Of the 42 laryngeal SCC samples screened by targeted sequencing, 4 (10%) were positive for ERBB2 amplification. Two of these samples showed ERBB2 overexpression on immunohistochemistry. Two of the 94 oral cavity SCC samples (2%) were positive for ERBB2 on immunohistochemistry. Analysis of 288 patients from publicly available HNSCC sequencing data revealed 9 amplifications (3%) in ERBB2. Protein expression was variable across HNSCC cell lines, and a subset of these cell lines showed responsiveness to anti-ERBB2 therapy.
ERBB2 aberrations were identified in a subset of HNSCCs. These tumors may be responsive to targeted therapy against ERBB2. Screening for ERBB2 aberrations and applying targeted therapy in ERBB2-positive patients may be useful in personalized therapy trials, particularly in patients who are refractory to current treatment paradigms.

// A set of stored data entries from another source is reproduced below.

(* ===== verification/ReviewWorks.v ===== *)
(** * The review of a run

    [works] are the ledgers that requests of reviewers lead to, through all
    phases: the service's handling of runs without candidates, the exception
    queue, the samples and the first phase.  They keep the identity of the run
    and its candidates, so they load again; their audit events are a chain; every
    decision in them is a person's; and what may be approved was reviewed. *)

From S2P Require Import Prelude PyStr Sha256 PyFloat Json JsonFacts PyTime Orchestration AcceptedEdition HumanEvidence ReviewDecision RunRecord ReviewWork ReviewSampling ReviewQueue ReviewService ReviewWorkFacts ReviewLedger.

(** ** Lemmas: the second phase *)

(** What the second phase adds to a ledger. *)
Definition added_fields : list string := ["review_source_sha256"; "scope_binding"; "quality_control_sampling"].
Definition agrees (ledger ledger' : dict) : Prop := forall k, k ∉ added_fields -> dget ledger' k = dget ledger k.
Record bound_to (record ledger : dict) : Prop := {
  bo_source : exists fp, Phase2._source_fingerprint record = Ok fp /\ dget ledger "review_source_sha256" = JStr fp;
  bo_scope : dget ledger "scope_binding" = JObj (Phase2._scope_binding record);
  bo_sampling : is_mapping (dget ledger "quality_control_sampling") = true }.

Lemma agrees_set ledger ledger' k v : k ∈ added_fields -> agrees ledger ledger' -> agrees ledger (dset ledger' k v).
Proof. intros Hk H k' Hk'. rewrite dget_dset_ne by (intros ->; done). by apply H. Qed.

ERBB2(以前称为HER2)是乳腺癌中的一个重要药物靶点,抗ERBB2治疗已被证明可改善疾病复发率和总生存率。头颈部鳞状细胞癌(HNSCC)中的ERBB2状态尚未得到充分研究。识别ERBB2阳性肿瘤并表征对ERBB2治疗的反应可能会为HNSCC带来靶向治疗选择。
识别HNSCC中的ERBB2畸变,并研究HNSCC中ERBB2靶向治疗的潜力。
设计、设置和参与者:对密歇根大学头颈部卓越研究专项计划中登记的喉癌(42个肿瘤标本)和口腔癌(94个肿瘤标本)患者进行了一项回顾性病例系列研究。对公开可用的测序数据(癌症基因组图谱)以及其他研究的数据进行了审查,以识别HNSCC中ERBB2的其他突变和过表达情况。使用已建立的HNSCC细胞系进行后续体外分析。该研究于2014年10月1日至2015年8月30日进行。
使用基于扩增子的靶向测序技术和Oncomine癌症检测板,评估HNSCC中常见改变基因的拷贝数和突变状态。对HNSCC组织微阵列进行免疫组织化学染色,以评估ERBB2的表达。对HNSCC细胞系进行ERBB2表达的蛋白质印迹分析以及用ERBB2抑制剂处理后的细胞存活分析。
喉癌和口腔癌SCC中ERBB2基因畸变和ERBB2过表达的发生率、癌症基因组图谱中HNSCC中ERBB2畸变的发生率、HNSCC细胞系中ERBB2蛋白表达以及HNSCC细胞系对靶向ERBB2抑制剂的反应。
在通过靶向测序筛选的42个喉癌SCC样本中,4个(10%)ERBB2扩增呈阳性。其中两个样本在免疫组织化学上显示ERBB2过表达。94个口腔癌SCC样本中有两个(2%)在免疫组织化学上ERBB2呈阳性。对来自公开可用的HNSCC测序数据的288名患者的分析显示,ERBB2中有9个扩增(3%)。HNSCC细胞系中的蛋白质表达各不相同,其中一部分细胞系显示出对抗ERBB2治疗有反应。
在一部分HNSCC中发现了ERBB2畸变。这些肿瘤可能对针对ERBB2的靶向治疗有反应。筛查ERBB2畸变并对ERBB2阳性患者应用靶向治疗可能在个性化治疗试验中有用,特别是对于那些对当前治疗模式难治的患者。